EXERCISE INPUTS:

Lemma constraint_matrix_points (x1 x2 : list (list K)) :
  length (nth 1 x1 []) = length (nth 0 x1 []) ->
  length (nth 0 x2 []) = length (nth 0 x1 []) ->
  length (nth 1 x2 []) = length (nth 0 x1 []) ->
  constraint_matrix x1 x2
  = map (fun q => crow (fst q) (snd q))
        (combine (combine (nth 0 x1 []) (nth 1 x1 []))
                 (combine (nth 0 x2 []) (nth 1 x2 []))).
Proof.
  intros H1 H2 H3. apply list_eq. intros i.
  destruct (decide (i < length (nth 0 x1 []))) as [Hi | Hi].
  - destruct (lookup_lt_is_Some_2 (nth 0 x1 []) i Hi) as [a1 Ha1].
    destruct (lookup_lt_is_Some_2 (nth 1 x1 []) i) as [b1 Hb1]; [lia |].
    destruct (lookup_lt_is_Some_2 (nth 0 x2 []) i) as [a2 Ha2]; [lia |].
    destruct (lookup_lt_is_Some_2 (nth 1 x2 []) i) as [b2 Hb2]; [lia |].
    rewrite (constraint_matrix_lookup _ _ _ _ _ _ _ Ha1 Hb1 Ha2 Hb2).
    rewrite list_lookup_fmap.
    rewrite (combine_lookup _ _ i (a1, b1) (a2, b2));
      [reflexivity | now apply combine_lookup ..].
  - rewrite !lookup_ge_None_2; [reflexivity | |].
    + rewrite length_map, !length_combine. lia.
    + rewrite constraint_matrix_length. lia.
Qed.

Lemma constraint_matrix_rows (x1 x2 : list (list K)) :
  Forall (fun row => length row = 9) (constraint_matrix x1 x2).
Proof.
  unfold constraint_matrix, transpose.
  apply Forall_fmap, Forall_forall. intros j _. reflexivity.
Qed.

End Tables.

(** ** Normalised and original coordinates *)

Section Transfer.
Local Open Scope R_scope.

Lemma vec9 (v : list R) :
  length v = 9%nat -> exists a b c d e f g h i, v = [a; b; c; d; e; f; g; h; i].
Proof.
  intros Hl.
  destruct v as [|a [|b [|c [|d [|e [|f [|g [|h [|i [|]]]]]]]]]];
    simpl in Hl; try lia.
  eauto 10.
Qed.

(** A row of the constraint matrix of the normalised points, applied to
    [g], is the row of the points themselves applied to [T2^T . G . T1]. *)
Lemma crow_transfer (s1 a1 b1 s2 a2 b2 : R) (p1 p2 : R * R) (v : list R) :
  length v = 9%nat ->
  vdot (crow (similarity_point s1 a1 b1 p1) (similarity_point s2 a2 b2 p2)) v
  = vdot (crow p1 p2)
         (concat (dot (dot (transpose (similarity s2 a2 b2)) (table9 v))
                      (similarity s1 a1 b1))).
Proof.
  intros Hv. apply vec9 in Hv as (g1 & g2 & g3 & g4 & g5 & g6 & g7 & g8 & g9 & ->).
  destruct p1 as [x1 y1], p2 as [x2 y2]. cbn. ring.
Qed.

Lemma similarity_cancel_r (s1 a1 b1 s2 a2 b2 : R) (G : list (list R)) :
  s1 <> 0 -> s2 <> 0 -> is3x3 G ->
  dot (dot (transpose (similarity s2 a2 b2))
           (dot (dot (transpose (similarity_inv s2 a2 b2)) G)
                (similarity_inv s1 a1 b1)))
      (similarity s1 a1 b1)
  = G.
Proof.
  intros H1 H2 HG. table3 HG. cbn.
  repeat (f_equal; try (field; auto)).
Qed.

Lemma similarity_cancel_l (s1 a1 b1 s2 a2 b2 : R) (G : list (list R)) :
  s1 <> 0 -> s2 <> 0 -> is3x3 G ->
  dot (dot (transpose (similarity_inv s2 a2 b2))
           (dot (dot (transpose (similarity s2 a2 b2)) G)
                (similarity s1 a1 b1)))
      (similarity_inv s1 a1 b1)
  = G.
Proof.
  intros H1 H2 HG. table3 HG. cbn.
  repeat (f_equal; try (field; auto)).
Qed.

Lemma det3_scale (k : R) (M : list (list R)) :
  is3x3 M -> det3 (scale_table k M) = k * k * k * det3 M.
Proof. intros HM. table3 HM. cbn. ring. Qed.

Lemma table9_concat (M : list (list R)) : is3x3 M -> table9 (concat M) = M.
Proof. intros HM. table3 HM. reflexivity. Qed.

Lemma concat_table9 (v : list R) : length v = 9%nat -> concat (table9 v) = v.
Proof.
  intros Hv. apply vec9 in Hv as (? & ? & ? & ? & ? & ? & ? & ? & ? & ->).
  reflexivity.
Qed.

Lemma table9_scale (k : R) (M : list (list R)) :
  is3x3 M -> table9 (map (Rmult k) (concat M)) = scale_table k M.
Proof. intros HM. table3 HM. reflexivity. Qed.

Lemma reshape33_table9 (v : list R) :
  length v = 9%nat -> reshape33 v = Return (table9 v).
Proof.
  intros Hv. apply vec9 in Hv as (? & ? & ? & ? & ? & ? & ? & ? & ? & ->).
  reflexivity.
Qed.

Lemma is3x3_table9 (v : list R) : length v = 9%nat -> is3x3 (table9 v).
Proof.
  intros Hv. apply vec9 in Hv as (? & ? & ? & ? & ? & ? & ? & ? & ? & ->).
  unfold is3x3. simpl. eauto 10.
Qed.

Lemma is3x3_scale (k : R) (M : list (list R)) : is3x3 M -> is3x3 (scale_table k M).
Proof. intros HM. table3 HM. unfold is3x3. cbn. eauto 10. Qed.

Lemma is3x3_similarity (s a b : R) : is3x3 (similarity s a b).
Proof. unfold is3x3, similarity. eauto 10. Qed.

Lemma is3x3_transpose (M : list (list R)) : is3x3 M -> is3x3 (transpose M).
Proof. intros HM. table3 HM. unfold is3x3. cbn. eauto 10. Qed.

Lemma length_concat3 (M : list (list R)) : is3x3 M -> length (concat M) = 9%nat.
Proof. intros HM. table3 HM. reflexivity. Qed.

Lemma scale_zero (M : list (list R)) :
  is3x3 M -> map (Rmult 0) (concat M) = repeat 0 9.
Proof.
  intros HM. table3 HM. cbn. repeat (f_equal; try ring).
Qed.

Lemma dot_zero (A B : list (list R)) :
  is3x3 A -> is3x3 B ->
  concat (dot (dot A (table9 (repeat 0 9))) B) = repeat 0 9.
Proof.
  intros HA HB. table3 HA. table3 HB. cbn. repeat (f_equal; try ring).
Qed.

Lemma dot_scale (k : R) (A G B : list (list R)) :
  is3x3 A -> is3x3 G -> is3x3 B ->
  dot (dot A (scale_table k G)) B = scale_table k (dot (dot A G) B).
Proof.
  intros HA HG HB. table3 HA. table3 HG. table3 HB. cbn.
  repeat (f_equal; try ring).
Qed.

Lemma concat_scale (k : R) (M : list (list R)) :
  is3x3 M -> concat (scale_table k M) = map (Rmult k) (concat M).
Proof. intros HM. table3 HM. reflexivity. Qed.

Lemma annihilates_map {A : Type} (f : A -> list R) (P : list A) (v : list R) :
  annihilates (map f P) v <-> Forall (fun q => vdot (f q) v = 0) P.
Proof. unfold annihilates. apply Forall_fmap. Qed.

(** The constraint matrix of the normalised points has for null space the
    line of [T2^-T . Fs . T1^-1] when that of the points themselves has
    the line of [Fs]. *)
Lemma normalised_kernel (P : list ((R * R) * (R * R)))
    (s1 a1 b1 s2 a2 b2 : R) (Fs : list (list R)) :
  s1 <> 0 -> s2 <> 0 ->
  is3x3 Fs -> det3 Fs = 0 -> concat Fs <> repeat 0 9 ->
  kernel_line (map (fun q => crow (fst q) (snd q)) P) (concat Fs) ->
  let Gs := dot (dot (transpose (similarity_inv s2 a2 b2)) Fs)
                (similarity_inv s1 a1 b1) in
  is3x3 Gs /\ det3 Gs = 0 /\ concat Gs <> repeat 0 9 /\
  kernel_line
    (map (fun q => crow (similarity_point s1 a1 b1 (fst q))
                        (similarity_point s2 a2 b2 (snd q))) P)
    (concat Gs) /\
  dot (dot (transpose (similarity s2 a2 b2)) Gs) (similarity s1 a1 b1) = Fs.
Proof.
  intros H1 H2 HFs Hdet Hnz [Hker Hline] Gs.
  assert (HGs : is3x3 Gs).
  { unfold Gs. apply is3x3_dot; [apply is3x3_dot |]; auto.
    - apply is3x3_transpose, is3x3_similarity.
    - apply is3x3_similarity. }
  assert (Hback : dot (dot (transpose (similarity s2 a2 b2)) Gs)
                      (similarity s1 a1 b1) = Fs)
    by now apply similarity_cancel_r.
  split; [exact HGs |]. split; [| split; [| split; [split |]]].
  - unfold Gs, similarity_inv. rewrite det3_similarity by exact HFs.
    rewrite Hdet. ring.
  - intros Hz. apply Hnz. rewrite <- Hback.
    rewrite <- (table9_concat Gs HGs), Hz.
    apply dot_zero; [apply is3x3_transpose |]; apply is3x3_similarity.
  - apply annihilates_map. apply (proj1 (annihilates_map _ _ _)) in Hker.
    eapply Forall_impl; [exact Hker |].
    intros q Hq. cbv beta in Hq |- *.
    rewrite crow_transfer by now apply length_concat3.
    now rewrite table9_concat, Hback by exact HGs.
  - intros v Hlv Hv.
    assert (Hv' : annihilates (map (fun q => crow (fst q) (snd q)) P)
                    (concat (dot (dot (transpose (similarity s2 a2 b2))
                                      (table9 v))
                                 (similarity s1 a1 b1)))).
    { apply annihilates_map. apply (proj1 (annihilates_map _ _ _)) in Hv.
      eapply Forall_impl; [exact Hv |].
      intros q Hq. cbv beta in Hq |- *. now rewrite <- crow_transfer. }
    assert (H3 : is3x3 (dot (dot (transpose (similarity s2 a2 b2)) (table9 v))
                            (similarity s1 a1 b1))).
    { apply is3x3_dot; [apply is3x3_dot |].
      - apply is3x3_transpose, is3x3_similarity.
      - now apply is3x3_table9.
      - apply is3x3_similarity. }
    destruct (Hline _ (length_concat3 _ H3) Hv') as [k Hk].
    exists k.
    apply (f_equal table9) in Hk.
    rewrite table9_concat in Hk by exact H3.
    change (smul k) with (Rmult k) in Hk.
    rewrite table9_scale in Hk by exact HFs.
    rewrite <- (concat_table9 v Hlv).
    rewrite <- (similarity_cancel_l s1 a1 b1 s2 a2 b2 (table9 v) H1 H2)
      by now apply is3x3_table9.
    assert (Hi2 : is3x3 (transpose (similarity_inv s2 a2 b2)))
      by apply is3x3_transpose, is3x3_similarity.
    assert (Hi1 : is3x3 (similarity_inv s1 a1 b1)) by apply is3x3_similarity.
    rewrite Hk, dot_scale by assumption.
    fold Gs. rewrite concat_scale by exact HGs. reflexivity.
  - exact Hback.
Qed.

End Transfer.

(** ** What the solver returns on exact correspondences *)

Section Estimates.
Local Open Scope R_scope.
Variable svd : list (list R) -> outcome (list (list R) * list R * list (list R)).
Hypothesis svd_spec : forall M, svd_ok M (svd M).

EXERCISE REQUIREMENTS: Please transcribe exactly the line containing "destruct (Hline _" and every line after it through the end of the records, and nothing else.

TASK RESULT:
    destruct (Hline _ (length_concat3 _ H3) Hv') as [k Hk].
    exists k.
    apply (f_equal table9) in Hk.
    rewrite table9_concat in Hk by exact H3.
    change (smul k) with (Rmult k) in Hk.
    rewrite table9_scale in Hk by exact HFs.
    rewrite <- (concat_table9 v Hlv).
    rewrite <- (similarity_cancel_l s1 a1 b1 s2 a2 b2 (table9 v) H1 H2)
      by now apply is3x3_table9.
    assert (Hi2 : is3x3 (transpose (similarity_inv s2 a2 b2)))
      by apply is3x3_transpose, is3x3_similarity.
    assert (Hi1 : is3x3 (similarity_inv s1 a1 b1)) by apply is3x3_similarity.
    rewrite Hk, dot_scale by assumption.
    fold Gs. rewrite concat_scale by exact HGs. reflexivity.
  - exact Hback.
Qed.

End Transfer.

(** ** What the solver returns on exact correspondences *)

Section Estimates.
Local Open Scope R_scope.
Variable svd : list (list R) -> outcome (list (list R) * list R * list (list R)).
Hypothesis svd_spec : forall M, svd_ok M (svd M).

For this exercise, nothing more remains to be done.